The Australian delegation of 50 people is led by environment minister David Kemp. The delegation is primarily comprised of bureaucrats and representatives of business groups such as the Business Council of Australia, the Australian Chamber of Commerce and Industry, the Minerals Council of Australia and BHP Billiton.

The composition of the delegation is clearly reflected in the role it is playing at the summit. Mark Wakeham, from the Environment Centre of the Northern Territory and Friends of the Earth Australia, said in an August 29 statement from Johannesburg: "Communities from around the world suffering the impacts of destructive mining projects will take little comfort from the official outcomes of the Earth Summit...

"For villagers downstream of Ok Tedi mine in Papua New Guinea, victims of blood diamonds in Angola or Aboriginal landowners fighting Rio Tinto's attempts to develop the Jabiluka uranium mine in Kakadu National Park, the likely outcome will be extremely disappointing...

"With Rio Tinto on the British government delegation, BHP Billiton on the Australian government delegation and Anglo-American a major sponsor of the summit, three of the largest mining houses in the world are in the perfect position to ensure that the summit does not effect 'business as usual'."

Kemp said Australia's priorities at Johannesburg are to "promote the benefits of globalisation and good national governance" and "highlight the contribution of trade liberalisation to sustainable development".
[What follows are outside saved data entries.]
(** C8, as the code has it.  Only what is thrown inside the middleware (while
    the envelope is parsed and opened, the token verified, the id cast)
    is answered with the generic 401 "Authentication failed".  Each check
    of the middleware answers with a status and message of its own, and
    with those only when it is the check that fails: eight bodies in
    all and no two alike.  The login handlers answer 400, 401, 423 or
    500 with their own messages. *)
Theorem error_shapes (P : Primitives) (cfg : Config.t) (now : Z) (db : Db.t)
    (req : Request.t) :
  let answer := encryptedAuthMiddleware P cfg now db req in
  let reply code message := Gate.Reply (Response.failure code message) in
  (forall r, answer = Gate.Reply r -> In r gate_replies)
  /\ (answer = reply 401 "Authentication failed"
      <-> exists e, gate_try P cfg now db req = Throw e)
  /\ (forall e,
         open_token P cfg now req = Throw e ->
         answer = reply 401 "Authentication failed")
  /\ (answer = reply 401 "Unauthorized: Missing encrypted token"
      <-> open_token P cfg now req = Ok None)
  /\ (forall decoded,
         open_token P cfg now req = Ok (Some decoded) ->
         let sound :=
           malformed decoded = false
           /\ exceeded_max_lifetime decoded now = false in
         let resolved id :=
           sound /\ Claims.role decoded = Js.Str "SUPERADMIN"
           /\ castObjectId P (claimed_id decoded) = Some id in
         (answer = reply 401 "Malformed token payload"
          <-> malformed decoded = true)
         /\ (answer = reply 401 "Token exceeded max lifetime"
             <-> malformed decoded = false
                 /\ exceeded_max_lifetime decoded now = true)
         /\ (answer = reply 401 "Invalid role"
             <-> sound /\ Claims.role decoded <> Js.Str "SUPERADMIN")
         /\ (answer = reply 401 "Authentication failed"
             <-> sound /\ Claims.role decoded = Js.Str "SUPERADMIN"
                 /\ castObjectId P (claimed_id decoded) = None)
         /\ (answer = reply 404 "User not found"
             <-> exists id,
                   resolved id /\ Db.findById (Db.superAdmins db) id = None)
         /\ (answer = reply 401 "Session mismatch detected"
             <-> exists id user,
                   resolved id
                   /\ Db.findById (Db.superAdmins db) id = Some user
                   /\ Claims.sessionId decoded <> Account.sessionId user)
         /\ (answer = reply 403 "Account is disabled"
             <-> exists id user,
                   resolved id
                   /\ Db.findById (Db.superAdmins db) id = Some user
                   /\ Claims.sessionId decoded = Account.sessionId user
                   /\ Account.isActive user = false)
         /\ ((exists u, answer = Gate.Next u)
             <-> exists id user,
                   resolved id
                   /\ Db.findById (Db.superAdmins db) id = Some user
                   /\ Claims.sessionId decoded = Account.sessionId user
                   /\ Account.isActive user = true))
  /\ NoDup (map Response.body gate_replies)
  /\ (forall f sid iv,
         let r := Outcome.response (login P cfg f now sid iv db req) in
         Response.status r = 200
         \/ r = Response.failure 400 "Email and password are required"
         \/ r = Response.failure 401 "Invalid credentials"
         \/ (exists doc until,
                Account.lockUntil doc = Some until /\ now < until
                /\ r = Response.failure 423
                         ("Account locked. Try again in "
                          ++ Js.show_int (Js.ceil_div (until - now) 60000)
                          ++ " minutes."))
         \/ (exists n,
                r = Response.make 401
                      (wrong_password_body "Invalid credentials" n)
                      Response.NoCookie)
         \/ (exists n,
                r = Response.make 401
                      (wrong_password_body
                         "Too many failed login attempts. Account locked for 30 minutes."
                         n)
                      Response.NoCookie)
         \/ (exists e, r = Response.server_error e)).
Proof.
  intros answer reply. subst answer reply. cbv beta.
  split; [|split; [|split; [|split; [|split; [|split]]]]].
  - intros r. unfold encryptedAuthMiddleware.
    destruct (gate_try P cfg now db req) as [[u|r']|e] eqn:Hg;
      intros H; try discriminate; injection H as <-.
    + right. apply (gate_try_replies P cfg now db req), Hg.
    + left. reflexivity.
  - unfold encryptedAuthMiddleware.
    destruct (gate_try P cfg now db req) as [[u|r']|e] eqn:Hg; split;
      try discriminate; try (intros [e' He']; discriminate); eauto.
    intros H. injection H as ->.
    apply (gate_try_replies P cfg now db req) in Hg.
    cbn in Hg. repeat destruct Hg as [Hg|Hg]; try discriminate; contradiction.
  - intros e He. unfold encryptedAuthMiddleware, gate_try. rewrite He.
    reflexivity.
  - unfold encryptedAuthMiddleware, gate_try.
    destruct (open_token P cfg now req) as [[decoded|]|e]; cbn [Exn.bind];
      split; try discriminate; try reflexivity.
    destruct (check_claims P now db decoded) as [[u|r']|e] eqn:Hc;
      intros H; try discriminate. injection H as ->.
    apply check_claims_replies in Hc. cbn in Hc.
    repeat destruct Hc as [Hc|Hc]; try discriminate; contradiction.
  - intros decoded Hopen sound resolved. subst sound resolved. cbv beta.
    rewrite (gate_after_open P cfg now db req decoded Hopen).
    apply check_claims_table.
  - cbn. repeat constructor; cbn; intuition discriminate.
  - intros f sid iv. apply login_replies.
Qed.

(** The token of the first sample login, after the second login: it is
    the session check that answers. *)
Lemma error_shapes_witness :
  encryptedAuthMiddleware Reference.prims Sample.cfg (2 * Sample.minute)
    (Outcome.db Sample.second_login)
    (Request.with_cookie (Sample.token_of Sample.first_login))
  = Gate.Reply (Response.failure 401 "Session mismatch detected").
Proof.
  destruct (error_shapes Reference.prims Sample.cfg (2 * Sample.minute)
              (Outcome.db Sample.second_login)
              (Request.with_cookie (Sample.token_of Sample.first_login)))
    as (_ & _ & _ & _ & Htable & _).
  destruct (Htable
              (Claims.make (Js.Str "SUPERADMIN")
                 (Some (UserClaim.make (Js.Str "a1") (Js.Str "root@oloha.io")))
                 (Js.Str "01") (Some 0) (Some 86400))
              ltac:(vm_compute; reflexivity))
    as (_ & _ & _ & _ & _ & [_ Hmismatch] & _).
  apply Hmismatch.
  exists "a1",
    (Account.set_login Sample.root (1 * Sample.minute) (Js.Str "02")).
  split; [split; [split; reflexivity | split; reflexivity]|].
  split; [vm_compute; reflexivity|].
  intros E. vm_compute in E. discriminate E.
Defined.

(** C8, as the claim states it, fails: a request without a token and a
    request with a superseded token are answered with two different
    bodies, neither of them the generic one. *)
Lemma gate_bodies_reveal_step :
  let missing :=
    encryptedAuthMiddleware Reference.prims Sample.cfg 0 Sample.db
      Request.anonymous in
  let superseded :=
    encryptedAuthMiddleware Reference.prims Sample.cfg (2 * Sample.minute)
      (Outcome.db Sample.second_login)
      (Request.with_cookie (Sample.token_of Sample.first_login)) in
  missing
  = Gate.Reply (Response.failure 401 "Unauthorized: Missing encrypted token")
  /\ superseded
     = Gate.Reply (Response.failure 401 "Session mismatch detected")
  /\ missing <> superseded
  /\ missing <> Gate.Reply (Response.failure 401 "Authentication failed")
  /\ superseded <> Gate.Reply (Response.failure 401 "Authentication failed").
Proof. vm_compute. repeat split; discriminate. Qed.

(** The lifetime check is the only one that answers "Token exceeded max
    lifetime". *)
Lemma lifetime_reply_iff (P : Primitives) (now : Z) (db : Db.t)
    (decoded : Claims.t) :
  malformed decoded = false ->
  (check_claims P now db decoded
   = Ok (Gate.Reply (Response.failure 401 "Token exceeded max lifetime"))
   <-> exceeded_max_lifetime decoded now = true).
Proof.
  intros Hm. unfold check_claims. rewrite Hm.
  destruct (exceeded_max_lifetime decoded now); split; try reflexivity;
    try discriminate.
  repeat match goal with
         | |- context [if ?c then _ else _] => destruct c
         | |- context [match ?c with Some _ => _ | None => _ end] =>
             destruct c
         end; discriminate.
Qed.
(** One request: it is logged, and its exception, if any, is raised. *)
Definition search (args : SearchArgs) : M (list MatchRecord) :=
  λ log,
    (match client_search args with
     | Ok results => Done results
     | Err e => Raised e
     end, log ++ [args]).

(** [search(symbol=interface, cpp=True, limit=limit)] *)
Definition symbol_cpp_args (sym : string) (limit : Z) : SearchArgs :=
  {| q_query := None; q_path := None; q_case := false; q_regexp := false;
     q_limit := limit; q_context := None; q_symbol := Some sym;
     q_id := None; q_cpp := true; q_c_lang := false; q_webidl := false;
     q_js := false |}.

(** [search(id=method_name, cpp=True, limit=limit)] *)
Definition id_cpp_args (name : string) (limit : Z) : SearchArgs :=
  {| q_query := None; q_path := None; q_case := false; q_regexp := false;
     q_limit := limit; q_context := None; q_symbol := None;
     q_id := Some name; q_cpp := true; q_c_lang := false;
     q_webidl := false; q_js := false |}.

(** [search(symbol=api_function, limit=100)] *)
Definition symbol_args (sym : string) (limit : Z) : SearchArgs :=
  {| q_query := None; q_path := None; q_case := false; q_regexp := false;
     q_limit := limit; q_context := None; q_symbol := Some sym;
     q_id := None; q_cpp := false; q_c_lang := false; q_webidl := false;
     q_js := false |}.

Definition find_implementations (interface : string) (limit : Z)
  : M (list Implementation) :=
  let! results := search (symbol_cpp_args interface limit) in
  ret (collect_implementations results []).

Definition find_method_calls (class_name method_name : string) (limit : Z)
  : M (list MatchRecord) :=
  let full_method := class_name +:+ "::" +:+ method_name in
  let! results := search (symbol_cpp_args full_method limit) in
  let! all_results :=
    match results with
    | [] => search (id_cpp_args method_name limit)
    | _ :: _ => ret results
    end in
  ret (dedup all_results).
The argument that global trade liberalisation can promote sustainable development is based on the neo-liberal idea that environmental protection will be achieved reducing government regulation of corporate profit-making. If that were true, those countries in which neo-liberal "free market" policies have been most vigorously pursued by governments over the last two decades should have the best environmental protection records.

But the opposite is true. For example, the United States is the largest emitter of greenhouse gases, and Australia is the largest per capita greenhouse emitter.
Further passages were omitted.